» **AIM OF THE TASK**
Could you write out the opening lines of the data, word for word, stopping after the line that contains "retry_op s (Cancel s r)"?

START STORED DATA

(* ===== verification/RetryMachine.v ===== *)
(** * Automatic retry: the machine as a step relation

    [retry_op] collects every operation of the package that changes a [State],
    including the field assignments of [Controller] and [CancelSession], as one
    labelled step.  [retry_reach] is reachability from [New] with a ghost log of
    the quota charges ever made; the invariants of the quota, the clock and the
    epoch are proved by rule induction over it. *)

From S2P Require Import Prelude GoStrings GoJson GoFloat Sha256 Codex.
From S2P Require Import RetryTypes RetryValidate RetryState RetryManaged.

Open Scope Z_scope.

Section Machine.
Context {CW : CodexWeb}.

(** A clock reading the machine can be given: a non-negative [UnixMilli]. *)
Definition clock_input (now : Z) : Prop := 0 <= now < 2 ^ 63.

(** Evidence-only updates: what [Backend.AdvanceProof] and [Backend.Prove] do to
    the state they are given, and the controller's own assignments. *)
Definition keeps_quota (s s' : State) : Prop :=
  Cyber s' = Cyber s ∧ ClockMS s' = ClockMS s ∧ Epoch s' = Epoch s.

Inductive retry_op (s : State) : State → Prop :=
  | op_enroll o : retry_op s (Enroll s o)
  | op_set_enabled b o : retry_op s (SetEnabled s b o)
  | op_cancel r : retry_op s (Cancel s r)
  | op_invalidate turn : retry_op s (InvalidateSettings s turn).1
  | op_now now : clock_input now → retry_op s (Now s now).1
  | op_observe o now random d rnd :
      clock_input now → retry_op s (Observe s o now random d rnd).1
  | op_begin now d : clock_input now → retry_op s (Begin s now d).1
  | op_reserve now d : clock_input now → retry_op s (ReserveUnsubmitted s now d).1
  | op_accepted turn now : clock_input now → retry_op s (Accepted s turn now).1
  | op_suppress turn : retry_op s (SuppressTurn s turn)
  | op_retire latest : retry_op s (RetireObsoleteProofs s latest).1
  | op_retain p turn retire reserve : retry_op s (retainSnapshot s p turn retire reserve).1
  | op_preflight : retry_op s (PreflightAccepted s).1
  | op_compact turn item client text : retry_op s (CompactManagedInput s turn item client text).1
  | op_stop : retry_op s (Stop s).1
  | op_retry_now now : clock_input now → retry_op s (RetryNow s now).1
  | op_assign s' : keeps_quota s s' → retry_op s s'.

(** The effect of an operation on the quota charges: none; one attempt charged at
    the current clock after dropping expired charges; or one attempt's charges
    moved to the current clock. *)
Definition settle (id : string) (clock : Z) (c : Charge) : Charge :=
  if (charge_ID c == id) && negb (charge_Accepted c)
  then c <| charge_AtMS := Z.max (charge_AtMS c) clock |> <| charge_Accepted := true |> else c.

Definition kept_charges (id : string) (clock : Z) (l : list Charge) : list Charge :=
  List.filter (λ c, (charge_ID c != id) && within_window clock c) l.

Inductive charge_effect (s s' : State) : Prop :=
  | effect_none : Cyber s' = Cyber s → charge_effect s s'
  | effect_drop id :
      CyberLimit <= Z.of_nat (length (kept_charges id (ClockMS s') (elems (Cyber s)))) →
      Cyber s' = Some (kept_charges id (ClockMS s') (elems (Cyber s))) → charge_effect s s'
  | effect_charge id :
      Z.of_nat (length (kept_charges id (ClockMS s') (elems (Cyber s)))) < CyberLimit →
      Cyber s' = Some (kept_charges id (ClockMS s') (elems (Cyber s)) ++ [mkCharge id (ClockMS s') false]) →
      charge_effect s s'
  | effect_settle id :
      elems (Cyber s') = settle id (ClockMS s') <$> elems (Cyber s) → charge_effect s s'.

Definition clock_effect (s s' : State) : Prop :=
  ClockMS s <= ClockMS s' ∧ (clock_input (ClockMS s) → clock_input (ClockMS s')).

(** ** Operations that leave the quota, the clock and the epoch alone *)

Lemma keeps_quota_refl s : keeps_quota s s.
Proof. done. Qed.

Lemma keeps_quota_trans s1 s2 s3 : keeps_quota s1 s2 → keeps_quota s2 s3 → keeps_quota s1 s3.
Proof. unfold keeps_quota. intros (?&?&?) (?&?&?). repeat split; congruence. Qed.

Lemma keeps_when b f s : (∀ s, keeps_quota s (f s)) → keeps_quota s (when b f s).
Proof. intros Hf. by destruct b; [apply Hf|]. Qed.

Ltac keep :=
  cbn beta;
  lazymatch goal with
  | |- keeps_quota ?s ?s => apply keeps_quota_refl
  | |- keeps_quota _ (when _ _ ?u) =>
      apply (keeps_quota_trans _ u); [keep|apply keeps_when; intros ?; keep]
  | |- keeps_quota _ (setter _ _ ?u) => apply (keeps_quota_trans _ u); [keep|done]
  | |- keeps_quota _ (Cancel ?u _) => apply (keeps_quota_trans _ u); [keep|solve [auto with go]]
  | |- _ => first [assumption | match goal with H : ∀ s, keeps_quota s _ |- _ => apply H end
                  | solve [auto with go] | case_match; keep]
  end.

Lemma Cancel_keeps s r : keeps_quota s (Cancel s r).
Proof.
  reveal Cancel. name_let t as Et. name_let u as Eu.
  assert (keeps_quota s u) as Hu by (subst; case_match; keep).
  clear Eu. keep.
Qed.
#[local] Hint Resolve Cancel_keeps : go.

Lemma Enroll_keeps s o : keeps_quota s (Enroll s o).
Proof. unfold Enroll. case_match; keep. Qed.

Lemma SetEnabled_keeps s b o : keeps_quota s (SetEnabled s b o).
Proof.
  reveal SetEnabled. case_match; [done|]. name_let t as Et. name_let c as Ec.
  assert (keeps_quota s c) as Hc by (subst; keep).
  clear Ec. destruct b; [|done]. name_let k as Ek. name_let u as Eu.
  assert (keeps_quota s u) as Hu by (subst; keep). clear Eu. keep.
Qed.

Lemma SuppressTurn_keeps s turn : keeps_quota s (SuppressTurn s turn).
Proof. done. Qed.

Lemma RetireObsoleteProofs_keeps s latest : keeps_quota s (RetireObsoleteProofs s latest).1.
Proof. unfold RetireObsoleteProofs. repeat case_match; done. Qed.

Lemma retain_loop_snaps fuel : ∀ c p turn retire reserve c',
  retain_loop fuel c p turn retire reserve = Some (Ok c') →
  c' = c <| Snapshots := Snapshots c' |>.
Proof.
  induction fuel as [|fuel IH]; intros c p turn retire reserve c' H; [done|].
  cbn [retain_loop] in H.
  repeat case_match; simplify_eq; try (by destruct c').
  apply IH in H. simpl in H. exact H.
Qed.

(** [retainSnapshot] changes the snapshots only. *)
Lemma retainSnapshot_snaps s p turn retire reserve :
  let s' := (retainSnapshot s p turn retire reserve).1 in s' = s <| Snapshots := Snapshots s' |>.
Proof.
  unfold retainSnapshot. case_match eqn:El; [case_match|]; subst; simpl; try by destruct s.
  apply retain_loop_snaps in El. simpl in El. exact El.
Qed.

Lemma retainSnapshot_keeps s p turn retire reserve :
  keeps_quota s (retainSnapshot s p turn retire reserve).1.
Proof. rewrite retainSnapshot_snaps. done. Qed.

Lemma PreflightAccepted_keeps s : keeps_quota s (PreflightAccepted s).1.
Proof. unfold PreflightAccepted. repeat case_match; simpl; done. Qed.

Lemma CompactManagedInput_keeps s turn item client text :
  keeps_quota s (CompactManagedInput s turn item client text).1.
Proof. unfold CompactManagedInput. repeat case_match; simpl; done. Qed.

Lemma Stop_keeps s : keeps_quota s (Stop s).1.
Proof.
  unfold Stop. case_match; [done|].
  match goal with |- context [Cancel ?x _] => set (c := x) end.
  assert (keeps_quota s c) as Hc by (unfold c; destruct (State_Pending s); keep).
  clearbody c. simpl. eapply keeps_quota_trans; [exact Hc|]. apply (Cancel_keeps c "cancelled").
Qed.
(* ===== verification/RetryController.v ===== *)
(** * Automatic retry: the controller

    [turnretry/controller.go]: one pass over a conversation under its admission
    lock.  [Step] reconciles an uncertain attempt, checks authority, observes,
    schedules and dispatches; every state is saved before the effect it permits. *)

From S2P Require Import Prelude Effects GoStrings GoJson GoFloat Sha256 Codex.
From S2P Require Import RetryTypes RetryValidate RetryState RetrySys RetryStore.

Open Scope Z_scope.

Section Controller.
Context {CW : CodexWeb} {W : Type} `{BE : !Backend W}.
Context (rt : Runtime W) (store : Store).

(** [Controller.Policy]: nil, or an authority. *)
Context (policy : option (PolicyAuthority W)).

Definition now : Proc W Z := ask (rt_now rt).
Definition random : Proc W float64 := ask (rt_random rt).
Definition rand16 : Proc W (option (list Z)) := ask (rt_rand16 rt).
Definition state : Proc W State := gets tx_State.

(** Backend calls, with their place in the trace. *)
Definition Backend_Observe (scope : Scope) : Proc W Observation :=
  r ← ask (be_Observe scope);
  emit (ev_observe r);;
  lift_result r.

Definition Backend_Check (scope : Scope) (p : Snapshot) : Proc W unit :=
  e ← ask (be_Check scope p);
  emit (ev_check p e);;
  lift_error e.

Definition Backend_NeverSubmitted (scope : Scope) (p : Pending) : Proc W bool :=
  r ← ask (be_NeverSubmitted scope p);
  emit (ev_never p r);;
  lift_result r.

Definition Backend_AdvanceProof (scope : Scope) (turn : string) : Proc W unit :=
  s ← state;
  r ← ask (be_AdvanceProof scope s turn);
  match r.1 with
  | None => mret tt
  | Some s => update (λ _, s);; Save rt
  end;;
  emit (ev_advance turn r.2);;
  lift_error r.2.

Definition Backend_Prove (scope : Scope) (turn : string) : Proc W unit :=
  s ← state;
  r ← ask (be_Prove scope s turn);
  update (λ _, r.1);;
  emit (ev_prove turn r.2);;
  lift_error r.2.

(** [c.Policy.Checkpoint], for a non-nil policy. *)
Definition Checkpoint (a : PolicyAuthority W) (o : option Observation) (fresh : bool) : Proc W unit :=
  s ← state;
  t ← now;
  e ← ask (pa_Checkpoint a s o t fresh);
  emit (ev_checkpoint e);;
  lift_error e.

Definition checkpoint_ignored : Proc W unit :=
  match policy with Some a => ignore (Checkpoint a None false) | None => mret tt end.

(** [Controller.checkBoundary] *)
Definition checkBoundary : Proc W unit :=
  s ← state;
  boundary ← ask (be_Boundary (State_Scope s));
  emit (ev_boundary boundary);;
  boundary ← lift_result boundary;
  if Boundary s == "" then update (λ s, s <| Boundary := boundary |>)
  else if Boundary s != boundary then
    update (λ s, Cancel s "identity_changed");;
    Save rt;;
    fail (ErrorsNew "retry session incarnation changed")
  else mret tt.

(** The end of [Controller.reconcile]: the outcome stays unknown. *)
Definition outcome_unknown (err : option error) : Proc W bool :=
  update (λ s, s <| Phase := "reconciling" |> <| Reason := "outcome_unknown" |>);;
  Save rt;;
  fail (default (ErrorsNew "automatic submission requires reconciliation") err).

(** [Controller.reconcile]; the source dereferences a nil [Pending] when there is
    none, so its callers always have one. *)
Definition reconcile (p : Pending) : Proc W bool :=
  s ← state;
  r ← ask (be_Reconcile (State_Scope s) p);
  emit (ev_reconcile p r);;
  match r with
  | Ok (receipt, true) =>
      t ← now;
      update_try (λ s, Accepted s (receipt_TurnID receipt) t);;
      Save rt;;
      checkpoint_ignored;;
      mret false
  | Ok (_, false) =>
      never ← attempt (Backend_NeverSubmitted (State_Scope s) p);
      match never with
      | Ok true =>
          update (λ s, when (Cancelled s) (λ s, s <| Phase := "cancelled" |> <| State_Pending := None |>) s);;
          s ← state;
          Save rt;;
          mret (negb (bool_decide (State_Pending s = None)))
      | Ok false => outcome_unknown None
      | Err e => outcome_unknown (Some e)
      end
  | Err e => outcome_unknown (Some e)
  end.

(** The deferred value of [*s.Pending]. *)
Definition pending : Proc W Pending :=
  s ← state;
  match State_Pending s with
  | Some p => mret p
  | None => fail (ErrorsNew "invalid memory address or nil pointer dereference")
  end.

(** [Controller.ReconcileLocked] *)
Definition ReconcileLocked : Proc W unit :=
  checkBoundary;;
  s ← state;
  if negb (Uncertain s) then mret tt else
  p ← pending;
  reconcile p;;
  mret tt.

(** [Controller.ReconcileOnly] *)
Definition ReconcileOnly (scope : Scope) : Proc W unit :=
  r ← attempt (Load rt store scope);
  match r with
  | Err e => if errors_Is e ErrNotExist then mret tt else fail e
  | Ok _ => Lock rt store scope;; closing ReconcileLocked;; Close
  end.

(** [Controller.preflightAccepted] *)
Definition preflightAccepted : Proc W unit :=
  r ← attempt (update_try PreflightAccepted);
  match r with
  | Ok _ => mret tt
  | Err e =>
      (if errors_Is e ErrSnapshotCapacity then
         p ← pending;
         update (λ s, s <| Handled := pend_Failure p |> <| Phase := "blocked" |>
           <| Reason := "settings_unproven" |> <| Cancelled := true |> <| DeadlineMS := 0 |>);;
         Save rt
       else mret tt);;
      fail e
  end.

(** [Controller.dispatch]; an error is a [codex.UnknownSendOutcomeError] or not. *)
Definition dispatch (p : Pending) : Proc W unit :=
  s ← state;
  r ← ask (be_Continue (State_Scope s) p);
  emit (ev_continue p r);;
  match r with
  | Ok receipt =>
      t ← now;
      update_try (λ s, Accepted s (receipt_TurnID receipt) t);;
      Save rt;;
      checkpoint_ignored
  | Err e =>
      (if errors_Is e ErrUnknownSendOutcome
       then update (λ s, s <| Phase := "reconciling" |> <| Reason := "outcome_unknown" |>)
       else
         never ← attempt (Backend_NeverSubmitted (State_Scope s) p);
         match never with
         | Ok true => update (λ s, s <| Phase := "blocked" |> <| Reason := "dispatch_refused" |>
                                     <| State_Pending := None |>)
         | _ => update (λ s, s <| Phase := "reconciling" |> <| Reason := "outcome_unknown" |>)
         end);;
      Save rt;;
      fail e
  end.

(** [Controller.decision] *)
Definition decision : Proc W Decision :=
  match policy with
  | None => fail ErrPolicyUnavailable
  | Some a =>
      s ← state;
      d ← ask (pa_Decide a s);
      emit (ev_decide d);;
      lift_result d
  end.

(** [Backend.Check] in [Step]: a refusal holds the attempt. *)
Definition admission (scope : Scope) (p : Snapshot) : Proc W unit :=
  r ← attempt (Backend_Check scope p);
  match r with
  | Ok _ => mret tt
  | Err e =>
      update (λ s, s <| Reason := "admission_held" |>);;
      Save rt;;
      fail e
  end.

(** The end of [Step]: [if s.Pending == nil { return nil }; return c.dispatch(...)]. *)
Definition send : Proc W unit :=
  s ← state;
  match State_Pending s with None => mret tt | Some p => dispatch p end.

(** [Step], for an attempt whose outcome is uncertain. *)
Definition step_uncertain (scope : Scope) : Proc W unit :=
  p ← pending;
  unsubmitted ← reconcile p;
  if negb (unsubmitted : bool) then mret tt else
  d ← decision;
  s ← state;
  if negb (Allows d s) then
    update (λ s, Cancel s "disabled" <| Phase := "cancelled" |>);;
    Save rt
  else
    p ← pending;
    admission scope (pend_Snapshot p);;
    preflightAccepted;;
    t ← now;
    update_try (λ s, ReserveUnsubmitted s t d);;
    Save rt;;
    send.

(** [Step], for a thread seen for the first time: the baseline is read twice. *)
Definition step_enroll (scope : Scope) (o : Observation) : Proc W unit :=
  update (λ s, Enroll s o);;
  Save rt;;
  after ← Backend_Observe scope;
  update (when (o != after) (λ s, s <| Baseline := obs_Turn after |> <| BaselineActive := false |>));;
  Save rt.

(** [Step]: evidence of the observed turn is advanced, then proved if it failed. *)
Definition step_advance (scope : Scope) (o : Observation) : Proc W unit :=
  s ← state;
  if ((obs_Status o == "inProgress") || (obs_Status o == "failed")) && (obs_Turn o != Handled s) then
    r ← attempt (Backend_AdvanceProof scope (obs_Turn o));
    match r with
    | Ok _ => mret tt
    | Err e =>
        (if errors_Is e ErrMissingProof && (obs_Status o == "failed")
         then update (λ s, s <| Phase := "blocked" |> <| Reason := "settings_unproven" |>
                             <| Handled := obs_Turn o |>);;
              Save rt
         else mret tt);;
        fail e
    end
  else mret tt.

Definition step_prove (scope : Scope) (d : Decision) (o : Observation) : Proc W unit :=
  s ← state;
  if (obs_Status o == "failed") && Eligible d s o && (obs_Turn o != Handled s)
     && ((obs_Turn o != Baseline s) || BaselineActive s) then
    r ← attempt (Backend_Prove scope (obs_Turn o));
    match r with
    | Ok _ => mret tt
    | Err e =>
        update (λ s, when (errors_Is e ErrMissingProof) (λ s, s <| Handled := obs_Turn o |>)
                       (s <| Phase := "blocked" |> <| Reason := "settings_unproven" |>));;
        Save rt;;
        fail e
    end
  else mret tt.

(** [Step]: an attempt that is due is checked, proved unsubmitted and begun. *)
Definition step_dispatch (scope : Scope) (d : Decision) : Proc W unit :=
  s ← state;
  if (Phase s != "scheduled") || bool_decide (State_Pending s = None) || negb (Allows d s) then mret tt else
  t ← now;
  update (λ s, (Now s t).1);;
  if (Now s t).2 <? DeadlineMS s then mret tt else
  p ← pending;
  admission scope (pend_Snapshot p);;
  p ← pending;
  unsubmitted ← reconcile p;
  if negb (unsubmitted : bool) then mret tt else
  preflightAccepted;;
  t ← now;
  update_try (λ s, Begin s t d);;
  Save rt;;
  send.

(** [Step], when the current chain is not allowed: the attempt is kept for its receipt. *)
Definition step_disallowed (a : PolicyAuthority W) (d : Decision) : Proc W unit :=
  s ← state;
  if pending_is s (λ _, true) && negb (Cancelled s) && negb (Allows d s) then
    update (λ s, Cancel s "disabled" <| State_Pending := State_Pending s |>);;
    Save rt;;
    ignore (Checkpoint a None false)
  else mret tt.

(** [Step], for an attempt whose outcome is certain or that does not exist. *)
Definition step_certain (a : PolicyAuthority W) (scope : Scope) : Proc W unit :=
  d ← decision;
  Checkpoint a None false;;
  step_disallowed a d;;
  o ← Backend_Observe scope;
  s ← state;
  (let '(s, retired) := RetireObsoleteProofs s (obs_Turn o) in
   if retired then update (λ _, s);; Save rt else mret tt);;
  s ← state;
  if negb (Enrolled s) then step_enroll scope o else
  Checkpoint a (Some o) false;;
  step_advance scope o;;
  step_prove scope d o;;
  previous ← state;
  t ← now;
  x ← random;
  b ← rand16;
  update_try (λ s, Observe s o t x d b);;
  Save rt;;
  s ← state;
  Checkpoint a None (Chain previous != Chain s);;
  step_dispatch scope d.

Definition step_locked (scope : Scope) : Proc W unit :=
  checkBoundary;;
  s ← state;
  if Uncertain s then step_uncertain scope else
  match policy with
  | None => fail ErrPolicyUnavailable
  | Some a => step_certain a scope
  end.

(** [Controller.Step] *)
Definition Step (scope : Scope) : Proc W unit :=
  Lock rt store scope;;
  closing (step_locked scope);;
  Close.

End Controller.
(* ===== verification/RetryWp.v ===== *)
(** * Automatic retry: reasoning about transactions

    Weakest preconditions for [Proc], and the relation [grows]: the trace is
    only extended, what is saved is valid, and the records on disk are exactly what
    the saves in the trace left. *)

From S2P Require Import Prelude Effects GoStrings GoJson GoFloat Sha256 Codex.
From S2P Require Import RetryTypes RetryValidate RetryState RetrySys RetryStore.

Open Scope Z_scope.

Section Wp.
Context {CW : CodexWeb} {W : Type}.
Implicit Types σ : Sys W.
Implicit Types ev : event.

(** ** Primitive operations *)

Lemma wp_update f Q σ : Q (σ <| tx_State ::= f |>) (Ok tt) → wp (update f) Q σ.
Proof. done. Qed.
Lemma wp_emit ev Q σ : Q (σ <| trace ::= λ tr, tr ++ [ev] |>) (Ok tt) → wp (emit ev) Q σ.
Proof. done. Qed.
Lemma wp_ask {A} (f : W → W * A) (Q : Sys W → result A → Prop) σ :
  (∀ w a, Q (σ <| world := w |>) (Ok a)) → wp (ask f) Q σ.
Proof. unfold wp, ask. intros H. destruct (f (world σ)). apply H. Qed.

Lemma wp_update_try f (Q : Sys W → result unit → Prop) σ :
  (∀ s e, f (tx_State σ) = (s, e) →
    Q (σ <| tx_State := s |>) (match e with Some e => Err e | None => Ok tt end)) →
  wp (update_try f) Q σ.
Proof. unfold wp, update_try. intros H. pose proof (λ s e, H s e) as H'. by destruct (f (tx_State σ)); apply H'. Qed.

(** ** What the trace says was written *)

Definition written (ev : event) : option State :=
  match ev with
  | ev_save st write_ok | ev_save st (write_unsynced _) => Some st
  | _ => None
  end.

Definition as_file (st : State) : record_file :=
  rec_decoded st (negb (bool_decide (State_ManagedTurn st = None))).

(** The directory after the writes of a trace. *)
Definition replay (scope : Scope) (tr : list event) (d : gmap (string * string) record_file) :=
  foldl (λ d ev, match written ev with Some st => <[path scope := as_file st]> d | None => d end) d tr.

(** A saved state is a valid record of current schema within the size limit. *)
Definition saved_ok (scope : Scope) (ev : event) : Prop :=
  match ev with
  | ev_save st _ => State_Schema st = Schema ∧ validate scope st = None ∧
      ∃ data, State_json st = Some data ∧ strlen data + 1 <= MaxBytes
  | _ => True
  end.

Definition grows (P : event → Prop) (σ σ' : Sys W) : Prop :=
  tx_scope σ' = tx_scope σ ∧
  ∃ tr, trace σ' = trace σ ++ tr ∧ Forall P tr ∧ Forall (saved_ok (tx_scope σ)) tr ∧
    disk σ' = replay (tx_scope σ) tr (disk σ).

Lemma grows_refl P σ : grows P σ σ.
Proof. split; [done|]. exists []. rewrite app_nil_r. by split_and!. Qed.

Lemma grows_trans P σ1 σ2 σ3 : grows P σ1 σ2 → grows P σ2 σ3 → grows P σ1 σ3.
Proof.
  intros [Hs1 (tr1 & Ht1 & Hp1 & Hv1 & Hd1)] [Hs2 (tr2 & Ht2 & Hp2 & Hv2 & Hd2)].
  split; [congruence|]. exists (tr1 ++ tr2). rewrite Ht2, Ht1, Hd2, Hd1, Hs1, app_assoc in *.
  unfold replay. rewrite foldl_app. split_and!; [done|by apply Forall_app|by apply Forall_app|done].
Qed.

#[export] Instance grows_preorder P : PreOrder (grows P).
Proof. split; [intros σ; apply grows_refl|intros σ1 σ2 σ3; apply grows_trans]. Qed.

(** Procedures that extend the trace with events in [P]. *)
Abbreviation steps P m := (rel_steps (grows P) m).

Lemma grows_weaken (P R : event → Prop) σ σ' : (∀ ev, P ev → R ev) → grows P σ σ' → grows R σ σ'.
Proof.
  intros HPR [Hs (tr & Ht & Hp & Hv & Hd)]. split; [done|]. exists tr. split_and!; try done.
  by apply (Forall_impl P).
Qed.

Lemma grows_state P σ σ' f : grows P σ σ' → grows P σ (σ' <| tx_State ::= f |>).
Proof. done. Qed.

Lemma steps_wp {A} P (m : Proc W A) σ : steps P m → wp m (λ σ' _, grows P σ σ') σ.
Proof. intros H. apply H. Qed.

Lemma steps_ask {A} P (f : W → W * A) : steps P (ask f).
Proof. intros σ. unfold ask. destruct (f (world σ)). apply (grows_refl P σ). Qed.
Lemma steps_update P f : steps P (update f : Proc W unit).
Proof. intros σ. apply (grows_refl P σ). Qed.
Lemma steps_update_try P f : steps P (update_try f : Proc W unit).
Proof. intros σ. unfold update_try. destruct (f (tx_State σ)). apply (grows_refl P σ). Qed.
Lemma steps_close P : steps P (Close : Proc W unit).
Proof. intros σ. apply (grows_refl P σ). Qed.

Lemma steps_emit (P : event → Prop) ev :
  P ev → (∀ st o, ev ≠ ev_save st o) → steps P (emit ev : Proc W unit).
Proof.
  intros HP Hev σ. split; [done|]. exists [ev]. split; [done|]. split; [by apply Forall_singleton|].
  destruct ev; try (by destruct (Hev state outcome)); (split; [by apply Forall_singleton|done]).
Qed.

Lemma steps_closing {A} P (m : Proc W A) : steps P m → steps P (closing m).
Proof.
  intros Hm. apply rel_bind; [apply _|by apply rel_attempt, Hm|]. intros [a|e]; [apply rel_ret, _|].
  apply rel_bind; [apply _|apply steps_close|]. intros _. apply rel_fail, _.
Qed.

(** ** Saving *)

(** The four ends of [Save] on the candidate [c]. *)
Definition candidate σ : State := tx_State σ <| State_Schema := Schema |>.

Inductive save_result σ : Sys W → result unit → Prop :=
  | save_refused e : save_result σ σ (Err e)
  | save_failed w e :
      tx_open σ = true → saved_ok (tx_scope σ) (ev_save (candidate σ) write_ok) →
      save_result σ (σ <| world := w |> <| trace ::= λ tr, tr ++ [ev_save (candidate σ) (write_failed e)] |>) (Err e)
  | save_unsynced w e :
      tx_open σ = true → saved_ok (tx_scope σ) (ev_save (candidate σ) write_ok) →
      save_result σ (σ <| world := w |> <| trace ::= λ tr, tr ++ [ev_save (candidate σ) (write_unsynced e)] |>
                       <| disk ::= insert (path (tx_scope σ)) (as_file (candidate σ)) |>) (Err e)
  | save_done w :
      tx_open σ = true → saved_ok (tx_scope σ) (ev_save (candidate σ) write_ok) →
      save_result σ (σ <| world := w |> <| trace ::= λ tr, tr ++ [ev_save (candidate σ) write_ok] |>
                       <| disk ::= insert (path (tx_scope σ)) (as_file (candidate σ)) |>
                       <| tx_State := candidate σ |>) (Ok tt).

Lemma Save_spec rt σ : save_result σ (Save rt σ).1 (Save rt σ).2.
Proof.
  change (wp (Save rt) (save_result σ) σ). unfold Save. apply wp_bind, wp_gets.
  destruct (tx_open σ) eqn:Ho; cbn [negb]; [|apply wp_fail; constructor].
  do 2 apply wp_bind, wp_gets. fold (candidate σ). apply wp_bind, wp_lift_error.
  destruct (validate (tx_scope σ) (candidate σ)) eqn:Hv; [constructor|].
  destruct (State_json (candidate σ)) as [data|] eqn:Hj; [|apply wp_fail; constructor].
  destruct (Z.ltb_spec MaxBytes (strlen data + 1)) as [Hl|Hl]; [apply wp_fail; constructor|].
  assert (saved_ok (tx_scope σ) (ev_save (candidate σ) write_ok)) as Hok by (split_and!; eauto).
  apply wp_bind, wp_ask. intros w [e|e|]; apply wp_bind, wp_emit.
  - apply wp_fail. by constructor.
  - apply wp_bind, wp_modify, wp_fail. exact (save_unsynced σ w e Ho Hok).
  - apply wp_bind, wp_modify, wp_update. exact (save_done σ w Ho Hok).
Qed.

Lemma steps_Save (P : event → Prop) rt : (∀ st o, P (ev_save st o)) → steps P (Save rt).
Proof.
  intros HP σ. pose proof (Save_spec rt σ) as H. destruct (Save rt σ) as [σ' r]. cbn [fst snd] in *.
  destruct H as [|w e _ Hok|w e _ Hok|w _ Hok]; [apply grows_refl|..];
    (split; [done|]; eexists; split; [reflexivity|]; split; [by apply Forall_singleton|];
     split; [by apply Forall_singleton|done]).
Qed.

End Wp.

Abbreviation steps P m := (rel_steps (grows P) m).

#[export] Hint Resolve grows_refl steps_ask steps_update steps_update_try steps_close steps_emit
  steps_closing steps_Save : proc.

END STORED DATA

» **SOLUTION TO THE EXERCISE**
(* ===== verification/RetryMachine.v ===== *)
(** * Automatic retry: the machine as a step relation

    [retry_op] collects every operation of the package that changes a [State],
    including the field assignments of [Controller] and [CancelSession], as one
    labelled step.  [retry_reach] is reachability from [New] with a ghost log of
    the quota charges ever made; the invariants of the quota, the clock and the
    epoch are proved by rule induction over it. *)

From S2P Require Import Prelude GoStrings GoJson GoFloat Sha256 Codex.
From S2P Require Import RetryTypes RetryValidate RetryState RetryManaged.

Open Scope Z_scope.

Section Machine.
Context {CW : CodexWeb}.

(** A clock reading the machine can be given: a non-negative [UnixMilli]. *)
Definition clock_input (now : Z) : Prop := 0 <= now < 2 ^ 63.

(** Evidence-only updates: what [Backend.AdvanceProof] and [Backend.Prove] do to
    the state they are given, and the controller's own assignments. *)
Definition keeps_quota (s s' : State) : Prop :=
  Cyber s' = Cyber s ∧ ClockMS s' = ClockMS s ∧ Epoch s' = Epoch s.

Inductive retry_op (s : State) : State → Prop :=
  | op_enroll o : retry_op s (Enroll s o)
  | op_set_enabled b o : retry_op s (SetEnabled s b o)
  | op_cancel r : retry_op s (Cancel s r)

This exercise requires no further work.